Some reasons it worked:
It was visceral. The writer takes us right inside the head of someone who is disorientated and out of step with the world. He keeps us off-kilter with his language. We are never explicitly told what is up with the main character (they way we may not know what’s up with ourselves when we are ‘out of sorts’). We do, however, feel what the character is feeling, through this helter-skelter narrative.
We are inside his head, though it is not all first-person. The story switches point of view without fanfare, so sometimes we are in first person and sometimes not (“Maybe (he kept thinking) it was the name of things”).
The author sets up a metaphor at the beginning, that of rats in a scientific experiment, “…trained to jump at a square card with the circle in the middle of it…”. It is a clear and coherent part of the story. He then takes this metaphor and alludes to it throughout the story, using the phrase ‘the one with the circle on it’ in various places to let us know he’s talking about frustrated expectations or unexpected changes — about life changing the rules, just when we’ve got the hang of them — whether or not we know what’s going on in the particular moment (and on a second reading, these moments become more clear).
The story (and the protagonist) travel somewhere. At the end, I’m still not exactly sure what is going on, but I know more than I did at the beginning. The protagonist is moving on.
The ending has a finality to it, a sense of actually being an ending. The author ties everything up in a bow by bringing back some metaphors from earlier in the story, the way a modern stand up comics will bring us back around to a joke from the start of their routine, before taking their bow.

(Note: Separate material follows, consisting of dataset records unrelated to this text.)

(* ===== verification/SwarmTold.v ===== *)
(** * What the application is told of connections ([crates/swarm/src/core.rs])

    [connected_peers] answers with the peers that have been surfaced to the application as
    connected: the events handed out so far, and the ones waiting, say which these are, but
    for names that verifying an identity has replaced.  Closing a connection says one
    thing, that its peer is gone, or nothing. *)
From S2P Require Import Prelude SansIo Varint Multibase PeerId Multiaddr Multistream.
From S2P Require Import IdentifyMessage Ping Identify SwarmEvents SwarmCore SwarmInvariant.
From Stdlib Require Import ZArith Strings.Byte Strings.String.
From stdpp Require Import base numbers list gmap strings sorting.

#[local] Open Scope Z_scope.

Create HintDb told discriminated.

Section told.
Context {P : Type} `{SP : !SwarmPeers P} `{BP : !BuildProfile}.
Implicit Types (s : SwarmCore (P:=P)) (p : P) (c : ConnectionId) (e : SwarmEvent (P:=P)).

(** ** Queries *)

Definition conn_for s p : option ConnectionId := peer_to_conn s !! p.
Definition peer_for s c : option P := conn_to_peer s !! c.
Definition peer_info_for s p : option IdentifyMessage := peer_info s !! p.
Definition is_peer_ready s p : bool := bool_decide (p ∈ ready_peers s).
(** The set is iterated in the order of the ids. *)
Definition connected_peers s : list P := merge_sort sp_le (elements (established_peers s)).
Definition on_dialed s (_ : ConnectionId) : SwarmCore := s.

(** ** The events as a set of peers *)

Definition told (X : gset P) e : gset P :=
  match e with
  | ConnectionEstablished p => {[p]} ∪ X
  | ConnectionClosed p => X ∖ {[p]}
  | _ => X
  end.
Definition told_of (es : list SwarmEvent) : gset P := foldl told ∅ es.

(** Events that say nothing about connections. *)
Definition neutral e : Prop :=
  match e with ConnectionEstablished _ | ConnectionClosed _ => False | _ => True end.

(** The step says nothing about connections and leaves [established_peers] alone. *)
Definition hushed s s' : Prop :=
  ∃ es, sw_events s' = sw_events s ++ es ∧ Forall neutral es ∧ established_peers s' = established_peers s.
Definition hushed_res s (r : res Empty_set (SwarmCore (P:=P))) : Prop := ∀ s', r = Ok s' → hushed s s'.

#[export] Instance hushed_preorder : PreOrder hushed.
Proof.
  split.
  - intros s. exists []. by rewrite app_nil_r.
  - intros s1 s2 s3 (es1 & E1 & N1 & X1) (es2 & E2 & N2 & X2). exists (es1 ++ es2).
    rewrite E2, E1, X2, X1, <- app_assoc, Forall_app. done.
Qed.

Lemma hushed_same s s' :
  sw_events s' = sw_events s → established_peers s' = established_peers s → hushed s s'.
Proof. intros E X. exists []. by rewrite E, X, app_nil_r. Qed.
Lemma hushed_emit s e : neutral e → hushed s (emit s e).
Proof. intros He. exists [e]. split_and!; [done|by repeat constructor|done]. Qed.
Lemma hushed_error s k op oc d : hushed s (emit_error s k op oc d).
Proof. by apply hushed_emit. Qed.

Lemma hushed_Ok s s' : hushed s s' → hushed_res s (Ok s').
Proof. by intros H ? [= <-]. Qed.
Lemma hushed_bind s r (k : SwarmCore → res Empty_set SwarmCore) :
  hushed_res s r → (∀ s', hushed_res s' (k s')) → hushed_res s (r ≫= k).
Proof. intros H1 H2 s3 (s2 & E2 & E3)%bind_Ok. etrans; [by apply H1|by eapply H2]. Qed.
Lemma hushed_after s s1 r : hushed s s1 → hushed_res s1 r → hushed_res s r.
Proof. intros H1 H2 s' E. etrans; [exact H1|by apply H2]. Qed.
Lemma hushed_from s0 s r :
  sw_events s0 = sw_events s → established_peers s0 = established_peers s → hushed_res s0 r → hushed_res s r.
Proof. intros E X. apply hushed_after. by apply hushed_same. Qed.

(** ** The machines *)

Lemma hushed_ping s i : hushed s (ping_input s i).1.
Proof. unfold ping_input. destruct (ping_handle_input _ _ _). by apply hushed_same. Qed.
Lemma hushed_identify s i : hushed s (identify_input s i).1.
Proof. unfold identify_input. destruct (identify_handle_input _ _). by apply hushed_same. Qed.
Lemma hushed_ignore {E} s (x : SwarmCore * res E unit) : hushed s x.1 → hushed_res s (ignore x).
Proof. intros H s'. destruct x as [s1 []]; intros [=]; by subst. Qed.

Lemma hushed_ready s p : hushed s (try_emit_peer_ready s p).
Proof.
  unfold try_emit_peer_ready. case_decide; [done|]. destruct (peer_info s !! p); [|done].
  case_decide; [done|]. etrans; [|by apply hushed_emit]. by apply hushed_same.
Qed.
Lemma hushed_ping_action s a : hushed s (execute_ping_action s a).
Proof. destruct a; cbn [execute_ping_action]; case_match; by apply hushed_same. Qed.
Lemma hushed_identify_action s a : hushed s (execute_identify_action s a).
Proof. destruct a; cbn [execute_identify_action]; case_match; by apply hushed_same. Qed.
Lemma hushed_ping_event s ev : hushed s (handle_ping_event s ev).
Proof. destruct ev; cbn [handle_ping_event]; first [by apply hushed_emit|by apply hushed_same]. Qed.
Lemma hushed_identify_event s ev : hushed s (handle_identify_event s ev).
Proof.
  destruct ev as [p info|]; cbn [handle_identify_event]; [|by apply hushed_emit].
  etrans; [|apply hushed_ready]. etrans; [|by apply hushed_emit]. by apply hushed_same.
Qed.
(** What a report to the core does to its queues. *)
Record reacts (s s' : SwarmCore (P:=P)) (sent : list SwarmAction) (errs : list SwarmEvent) : Prop := {
  re_actions : sw_actions s' = sw_actions s ++ sent;
  re_events : sw_events s' = sw_events s ++ errs;
  re_conns : conn_to_peer s' = conn_to_peer s;
  re_inv : swarm_inv s → swarm_inv s';
  re_sent : Forall starts_negotiation sent;
  re_errs : Forall is_error errs;
  re_one : (length sent + length errs <= 1)%nat;
  re_machines : ping s' = ping s ∧ identify s' = identify s;
}.

Lemma reacts_error s k po oc det po' :
  reacts s (emit_error (set_pending_opens s po') k po oc det) [] [SwarmErrorEvent
    {| err_kind := k; err_peer_id := po; err_conn_id := oc; err_detail := det |}].
Proof.
  split; cbn; [by rewrite app_nil_r|done|done| | | |done|done].
  - intros []. by constructor.
  - constructor.
  - repeat constructor. by eexists.
Qed.

Lemma reacts_emit s err : reacts s (emit s (SwarmErrorEvent err)) [] [SwarmErrorEvent err].
Proof.
  pose proof (reacts_error s (err_kind err) (err_peer_id err) (err_conn_id err) (err_detail err) (pending_opens s)).
  by destruct s, err.
Qed.

Lemma reacts_nothing s : reacts s s [] [].
Proof. split; rewrite ?app_nil_r; auto; cbn; lia. Qed.

(** The negotiation a stream that was asked for starts with. *)
Definition negotiating (s : SwarmCore (P:=P)) (c : ConnectionId) (st : StreamId) (tok : OpenStreamToken)
    (o : PendingOpen) : SwarmCore :=
  act (set_outbound_negotiators (set_pending_opens s (delete tok (pending_opens s)))
         (<[(c, st) := {| negotiator := set_started (dialer (open_protocol o)) true; target := open_target o |}]>
            (outbound_negotiators s)))
    (SendStream c st header).
(* ===== verification/Cli.v ===== *)
(** * The command line of the example peer ([examples/peer/src/cli.rs], [main.rs])

    From the arguments of the program to the mode it runs in. *)
From S2P Require Import Prelude Utf8 NetAddr TextParse Varint Multibase PeerId Multiaddr PeerAddr MultiaddrText.
From Stdlib Require Import ZArith Strings.Byte Strings.Ascii Strings.String.
From stdpp Require Import base numbers list strings.

#[local] Open Scope Z_scope.

Definition usage : string :=
  "minip2p-peer -- demo CLI for the full minip2p stack.

USAGE:
    minip2p-peer listen [--key <path>] [--listen <quic-multiaddr>]
    minip2p-peer dial   <peer-addr> [--key <path>] [--listen <quic-multiaddr>]
    minip2p-peer autonat [--key <path>] [--listen <quic-multiaddr>]
    minip2p-peer listen --relay <relay-peer-addr> [--autonat <peer-addr>] [--key <path>] [--listen <quic-multiaddr>] [--external-addr <quic-multiaddr>]...
    minip2p-peer dial   --relay <relay-peer-addr> --target <peer-id> [--autonat <peer-addr>] [--key <path>] [--listen <quic-multiaddr>] [--external-addr <quic-multiaddr>]...

NOTES:
    <peer-addr>        full libp2p-style address ending in /p2p/<peer-id>
                       (e.g. /ip4/127.0.0.1/udp/4001/quic-v1/p2p/12D3...)
    <relay-peer-addr>  same format, pointing at the relay server
    <peer-id>          bare libp2p PeerId (12D3... or Qm...)
    --key              persistent Ed25519 raw-secret file (hex)
    --listen           bind multiaddr; default is 127.0.0.1:0
    --external-addr    repeatable relay-mode DCUtR candidate
    --autonat          relay-mode public AutoNAT service for dialability checks

    See examples/peer/README.md for full usage examples.".

Section cli.
Context {P : Type} `{PidEq : EqDecision P} `{PB : !PeerIdBytes P} `{PD : !Display P} `{PT : !PeerIdText P}.

(** [PathBuf] is the text it was made from. *)
Record RunOptions : Type := {
  key_path : option string;
  opt_listen_addr : option (Multiaddr P);
  external_addrs : list (Multiaddr P);
  autonat : option (PeerAddr P);
}.
Definition default_options : RunOptions :=
  {| key_path := None; opt_listen_addr := None; external_addrs := []; autonat := None |}.

Inductive Mode : Type :=
  | DirectListen (options : RunOptions)
  | DirectDial (target : PeerAddr P) (options : RunOptions)
  | RelayListen (relay : PeerAddr P) (options : RunOptions)
  | RelayDial (relay : PeerAddr P) (target : P) (options : RunOptions)
  | AutoNatServer (options : RunOptions).

(** [CliError] is its text. *)
Definition CliError : Type := string.

Definition has_relay_mode_only_flags (o : RunOptions) : bool :=
  negb (bool_decide (external_addrs o = [])) || bool_decide (is_Some (autonat o)).

Record Flags : Type := { relay : option (PeerAddr P); target : option P; options : RunOptions }.
Definition no_flags : Flags := {| relay := None; target := None; options := default_options |}.

Definition set_relay (a : PeerAddr P) (f : Flags) : Flags :=
  {| relay := Some a; target := target f; options := options f |}.
Definition set_target (p : P) (f : Flags) : Flags :=
  {| relay := relay f; target := Some p; options := options f |}.
Definition set_options (o : RunOptions) (f : Flags) : Flags :=
  {| relay := relay f; target := target f; options := o |}.
Definition set_key_path (v : string) (o : RunOptions) : RunOptions :=
  {| key_path := Some v; opt_listen_addr := opt_listen_addr o; external_addrs := external_addrs o; autonat := autonat o |}.
Definition set_listen_addr (a : Multiaddr P) (o : RunOptions) : RunOptions :=
  {| key_path := key_path o; opt_listen_addr := Some a; external_addrs := external_addrs o; autonat := autonat o |}.
Definition push_external_addr (a : Multiaddr P) (o : RunOptions) : RunOptions :=
  {| key_path := key_path o; opt_listen_addr := opt_listen_addr o; external_addrs := external_addrs o ++ [a]; autonat := autonat o |}.
Definition set_autonat (a : PeerAddr P) (o : RunOptions) : RunOptions :=
  {| key_path := key_path o; opt_listen_addr := opt_listen_addr o; external_addrs := external_addrs o; autonat := Some a |}.

(** [args.get(i + 1)], given the arguments after [args[i]]. *)
Definition flag_value (rest : list string) (key : string) : res CliError string :=
  ok_or (head rest) ("flag '" ++ key ++ "' requires a value")%string.
(* ===== verification/PeerFlows.v ===== *)
(** * The helpers of the relay mode ([examples/peer/src/relay.rs], pure part)

    How the example drives the protocol machines: each helper feeds one input and polls
    one output.  The theorems say that a whole handshake over one relayed stream, with
    the DCUtR exchange behind the relay's answer, comes out the same however the stream
    is cut into chunks; and what the example makes of addresses. *)
From S2P Require Import Prelude NetAddr SansIo Varint Protobuf Framing Multibase PeerId Multiaddr MultiaddrText PeerAddr.
From S2P Require Import RelayMessage DcutrMessage AutonatMessage ErrorText IdentifyMessage SwarmEvents.
From S2P Require Import PeerRuntime Relay Dcutr Autonat.
From Stdlib Require Import ZArith Strings.Byte Strings.String.
From stdpp Require Import base numbers list strings.

#[local] Open Scope Z_scope.

(** ** Driving a machine *)

Section drive.
Context {M I O E : Type} (handle : M → I → M * res E unit) (poll : M → option O * M) `{DE : !Display E}.

(** [match flow.poll_output() { Some(..) => .., _ => default }] *)
Definition poll_for {A} (pick : O → option A) (flow : M) : M * option A :=
  let '(o, flow) := poll flow in (flow, o ≫= pick).

(** [let _ = flow.handle_input(Flush); match flow.poll_output() { Some(Outbound(bytes)) => bytes, _ => Vec::new() }] *)
Definition flush_with (flush : I) (outbound : O → option (list byte)) (flow : M) : M * list byte :=
  let '(flow, bytes) := poll_for outbound (handle flow flush).1 in (flow, default [] bytes).

(** [flow.handle_input(input).map_err(..)?; Ok(match flow.poll_output() { .. })] *)
Definition feed_with {A} (what : string) (input : I) (pick : O → option A) (flow : M) : M * res string (option A) :=
  let '(flow, r) := handle flow input in
  match r with
  | Ok _ => let '(flow, a) := poll_for pick flow in (flow, Ok a)
  | Err e => (flow, Err (what ++ ": " ++ to_string e)%string)
  | Panic => (flow, Panic)
  end.
End drive.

This was an oddly satisfying story.
I think it is made more difficult by reading it at a time (and as part of a culture) very different from the the one in which it was written. Life was changing for the protagonist in ways that reflected the times. Now, 70+ years later, it’s hard to catch all the cultural allusions (without studying more deeply).
The style feels very modern (or possibly “Modern”) in its form and ambition. In fact, I was stunned to find it was originally published in 1939. I think it would still prove a bit too avant garde for many readers.
But it was anything but boring.
Writer’s Tips
If you are uninspired by a story that you are writing, maybe it’s because you are sticking too closely to the rules, to a formula.
Try taking a leaf out of E. B. White’s book and mess with your readers a bit.
Try a different style.
Say less — or more.
Drop the dialogue attributions.
Throw out the quotation marks.
Write run-on sentences — or write in fragments.
Tell the story out of order.
Try to make your language sound less like you and more like the inside of your character’s head. Let the words race, if your character is running; or make them lugubrious if she is weary.
Allow yourself to take some chances.
After all, words are just squiggles on a page, and even the most experimental squiggles can be erased and re-written.